(Beginning of Supplied data)

(** C3.  A file whose extraction returns no text is left out of the corpus
    and the loop goes on; an exception raised while a file is extracted is
    not caught and ends the loop. *)
Theorem load_loop_skips_empty_texts (folder : pystr) (files : list File) :
  (Forall (fun f => returns (extraction folder f)) files ->
   outcome (load_loop folder files [])
   = Ok (filter truthy (map (extracted_text_of folder) files)))
  /\ (forall before f after e,
        files = before ++ f :: after ->
        Forall (fun f => returns (extraction folder f)) before ->
        outcome (extraction folder f) = Raise e ->
        outcome (load_loop folder files []) = Raise e).
Proof.
  split.
  - intros H. now rewrite load_loop_returns.
  - intros before f after e -> Hb Hf. now apply load_loop_raises.
Qed.

Lemma load_loop_skips_empty_texts_witness :
  outcome (load_loop Sample.folder
             [Sample.empty_docx; Sample.readme; Sample.report_pdf] [])
    = Ok [lit "Annual report"]
  /\ outcome (load_loop Sample.folder
                [Sample.empty_docx; Sample.corrupt_pdf; Sample.report_pdf] [])
     = Raise (LibraryError "PdfReadError").
Proof.
  split.
  - rewrite (proj1 (load_loop_skips_empty_texts Sample.folder
               [Sample.empty_docx; Sample.readme; Sample.report_pdf])).
    + reflexivity.
    + repeat constructor; eexists; reflexivity.
  - apply (proj2 (load_loop_skips_empty_texts Sample.folder
               [Sample.empty_docx; Sample.corrupt_pdf; Sample.report_pdf])
             [Sample.empty_docx] Sample.corrupt_pdf [Sample.report_pdf]).
    + reflexivity.
    + repeat constructor; eexists; reflexivity.
    + reflexivity.
Defined.

(** A file that cannot be parsed stops the whole load, although the file
    next to it is readable. *)
Lemma load_loop_aborts_on_unreadable_file :
  outcome (extraction Sample.folder Sample.corrupt_pdf)
    = Raise (LibraryError "PdfReadError")
  /\ returns (extraction Sample.folder Sample.notes_docx)
  /\ outcome (load_loop Sample.folder [Sample.corrupt_pdf; Sample.notes_docx] [])
     = Raise (LibraryError "PdfReadError")
  /\ ~ returns (load_loop Sample.folder [Sample.corrupt_pdf; Sample.notes_docx] [])
  /\ outcome (module_main Sample.world_corrupt)
     = Raise (LibraryError "PdfReadError").
Proof.
  repeat split.
  - eexists. reflexivity.
  - intros [a H]. discriminate H.
Qed.

(** ** Start-up *)

Lemma check_api_key_missing (w : World) :
  key_missing w -> check_api_key w = ([], Raise (ValueError msg_no_key)).
Proof. unfold check_api_key. intros [-> | ->]; reflexivity. Qed.

Lemma check_api_key_present (w : World) :
  ~ key_missing w -> exists k, check_api_key w = ([], Ok k).
Proof.
  unfold key_missing, check_api_key. intros H.
  destruct (w_api_key w) as [[|c k]|].
  - exfalso. apply H. now right.
  - now exists (c :: k).
  - exfalso. apply H. now left.
Qed.

Lemma load_documents_events (w : World) :
  Forall (fun ev => loader_event ev = true) (events (load_documents w)).
Proof.
  unfold load_documents. apply events_bind_Forall.
  - unfold list_documents. destruct (w_documents w) as [[|entries]|]; constructor.
  - intros files _. apply events_bind_Forall; [apply load_loop_events|].
    intros all_text _. destruct (negb (nonempty all_text)); step_events.
Qed.

Lemma loader_not_later (t : trace) :
  Forall (fun ev => loader_event ev = true) t ->
  Forall (fun ev => later_stage ev = false) t.
Proof. apply Forall_impl. now intros []. Qed.

(** When loading fails nothing else of the module runs. *)
Lemma module_main_load_fails (w : World) (e : exn) :
  ~ key_missing w -> outcome (load_documents w) = Raise e ->
  module_main w = (events (load_documents w), Raise e).
Proof.
  intros Hk He. destruct (check_api_key_present w Hk) as [k Hc].
  unfold module_main, startup. rewrite Hc.
  destruct (load_documents w) as [t r]. simpl in He. subst r. reflexivity.
Qed.

Lemma load_documents_listed (w : World) (files : list File) :
  w_documents w = Some (FsDir files) ->
  load_documents w =
  (all_text <- load_loop (data_folder w) files [] ;;
   if negb (nonempty all_text) then raise (ValueError msg_no_content)
   else
     tell (EvPrint ([CHECK] ++ lit " All PDFs & DOCX files loaded successfully!")) ;;;
     ret (join [NL] all_text)).
Proof.
  intros H. unfold load_documents, list_documents. rewrite H.
  unfold ret at 1. unfold bind at 1.
  destruct (bind _ _). reflexivity.
Qed.

Lemma no_text_extracted (folder : pystr) (files : list File) :
  (forall f, In f files -> ~ yields_text folder f) ->
  filter truthy (map (extracted_text_of folder) files) = [].
Proof.
  induction files as [|f rest IH]; intros H; [reflexivity|].
  simpl. rewrite IH by (intros g Hg; apply H; now right).
  unfold extracted_text_of.
  destruct (outcome (extraction folder f)) as [[|c s]|e] eqn:E; try reflexivity.
  exfalso. apply (H f); [now left|]. exists (c :: s). now split.
Qed.

(** C1.  The three fatal start-up conditions.  Without a credential the
    module stops at once with a [ValueError]; without the document folder
    with a [FileNotFoundError] naming it; and when no file of the folder
    yields text it stops with an exception before any later stage
    (chunking, embedding, indexing, serving) has run, which is the
    [ValueError] "No valid content found" when every extraction returned. *)
Theorem fatal_startup_conditions (w : World) :
  (key_missing w ->
   module_main w = ([], Raise (ValueError msg_no_key)))
  /\ (~ key_missing w -> w_documents w = None ->
      module_main w = ([], Raise (FileNotFoundError (msg_no_folder w))))
  /\ (forall files,
        ~ key_missing w -> w_documents w = Some (FsDir files) ->
        (forall f, In f files -> ~ yields_text (data_folder w) f) ->
        (exists e, outcome (module_main w) = Raise e)
        /\ Forall (fun ev => later_stage ev = false) (events (module_main w))
        /\ (Forall (fun f => returns (extraction (data_folder w) f)) files ->
            outcome (module_main w) = Raise (ValueError msg_no_content))).
Proof.
  split; [|split].
  - intros Hk. unfold module_main, startup.
    now rewrite (check_api_key_missing w Hk).
  - intros Hk Hd. rewrite (module_main_load_fails w (FileNotFoundError (msg_no_folder w)) Hk);
      unfold load_documents, list_documents; rewrite Hd; reflexivity.
  - intros files Hk Hd Hno.
    assert (Hall : Forall (fun f => returns (extraction (data_folder w) f)) files ->
                   outcome (load_documents w) = Raise (ValueError msg_no_content)).
    { intros Hret. rewrite (load_documents_listed w files Hd), outcome_bind.
      rewrite (load_loop_returns _ _ [] Hret), no_text_extracted by exact Hno.
      reflexivity. }
    assert (Hex : exists e, outcome (load_documents w) = Raise e).
    { destruct (load_loop_cases (data_folder w) files []) as [Hret | [e He]].
      - eexists. now apply Hall.
      - exists e. now rewrite (load_documents_listed w files Hd), outcome_bind, He. }
    destruct Hex as [e He]. rewrite (module_main_load_fails w e Hk He).
    split; [now exists e|]. split.
    + apply loader_not_later, load_documents_events.
    + intros Hret. specialize (Hall Hret). rewrite He in Hall.
      injection Hall as ->. reflexivity.
Qed.

Lemma fatal_startup_conditions_witness :
  module_main Sample.world_no_key = ([], Raise (ValueError msg_no_key))
  /\ module_main Sample.world_no_folder
     = ([], Raise (FileNotFoundError
                     (lit "Folder not found: /srv/app/data_files/documents")))
  /\ outcome (module_main Sample.world_no_text)
     = Raise (ValueError msg_no_content).
Proof.
  assert (Hkey : forall docs qa llm,
            ~ key_missing (Sample.world_with Sample.key docs qa llm))
    by (intros docs qa llm [H | H]; discriminate H).
  split; [|split].
  - apply (proj1 (fatal_startup_conditions Sample.world_no_key)).
    left. reflexivity.
  - apply (proj1 (proj2 (fatal_startup_conditions Sample.world_no_folder)));
      [apply Hkey | reflexivity].
  - apply (proj2 (proj2 (fatal_startup_conditions Sample.world_no_text))
             [Sample.readme; Sample.empty_docx]);
      [apply Hkey | reflexivity | |].
    + intros f [<- | [<- | []]] (s & Hs & Hne); apply Hne;
        injection Hs as <-; reflexivity.
    + repeat constructor; eexists; reflexivity.
Defined.

Lemma build_index_Ok (w : World) (full_text : pystr) (chunks : list pystr) :
  outcome (build_index w full_text) = Ok chunks ->
  Splitter.split_text splitter full_text = Ok chunks
  /\ w_faiss w chunks = Ok tt
  /\ In (EvFaissFromTexts (length chunks)) (events (build_index w full_text)).
Proof.
  unfold build_index.
  destruct (Splitter.split_text splitter full_text) as [cs|e];
    [|rewrite outcome_bind; discriminate].
  do 4 (rewrite outcome_bind, events_bind; simpl).
  destruct (w_faiss w cs) as [[]|e] eqn:Hf; [|discriminate].
  simpl. intros [= <-]. repeat split; [exact Hf|]. do 3 right. now left.
Qed.

Lemma build_index_events (w : World) (full_text : pystr) :
  Forall (fun ev => app_run_event ev = false) (events (build_index w full_text)).
Proof. unfold build_index. step_events. Qed.

Lemma startup_events (w : World) :
  Forall (fun ev => app_run_event ev = false) (events (startup w)).
Proof.
  unfold startup. apply events_bind_Forall.
  - unfold check_api_key.
    destruct (w_api_key w) as [[|c k]|]; constructor.
  - intros _ _. apply events_bind_Forall.
    + generalize (load_documents_events w). apply Forall_impl. now intros [].
    + intros full_text _. apply events_bind_Forall;
        [apply build_index_events | intros; step_events].
Qed.

(** [_name_] is bound neither in the module nor among the built-ins. *)
Lemma main_guard_NameError (w : World) :
  main_guard w = ([], Raise (NameError msg_name_error)).
Proof. reflexivity. Qed.

(** When start-up completes the index has been built. *)
Lemma startup_Ok_indexed (w : World) (chunks : list pystr) :
  outcome (startup w) = Ok chunks ->
  In (EvFaissFromTexts (length chunks)) (events (startup w)).
Proof.
  unfold startup. rewrite outcome_bind, events_bind.
  destruct (outcome (check_api_key w)) as [k|e]; [|discriminate].
  rewrite outcome_bind, events_bind.
  destruct (outcome (load_documents w)) as [full_text|e]; [|discriminate].
  rewrite outcome_bind, events_bind.
  destruct (outcome (build_index w full_text)) as [cs|e] eqn:Hb; [|discriminate].
  rewrite outcome_bind. simpl. intros [= <-].
  apply in_or_app. right. apply in_or_app. right. apply in_or_app. left.
  now apply build_index_Ok.
Qed.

(End of Supplied data)

* Your instructions:
Reproduce each line of the entries in which the word "Theorem" is found.

* Expected answer:
Theorem load_loop_skips_empty_texts (folder : pystr) (files : list File) :
Theorem fatal_startup_conditions (w : World) :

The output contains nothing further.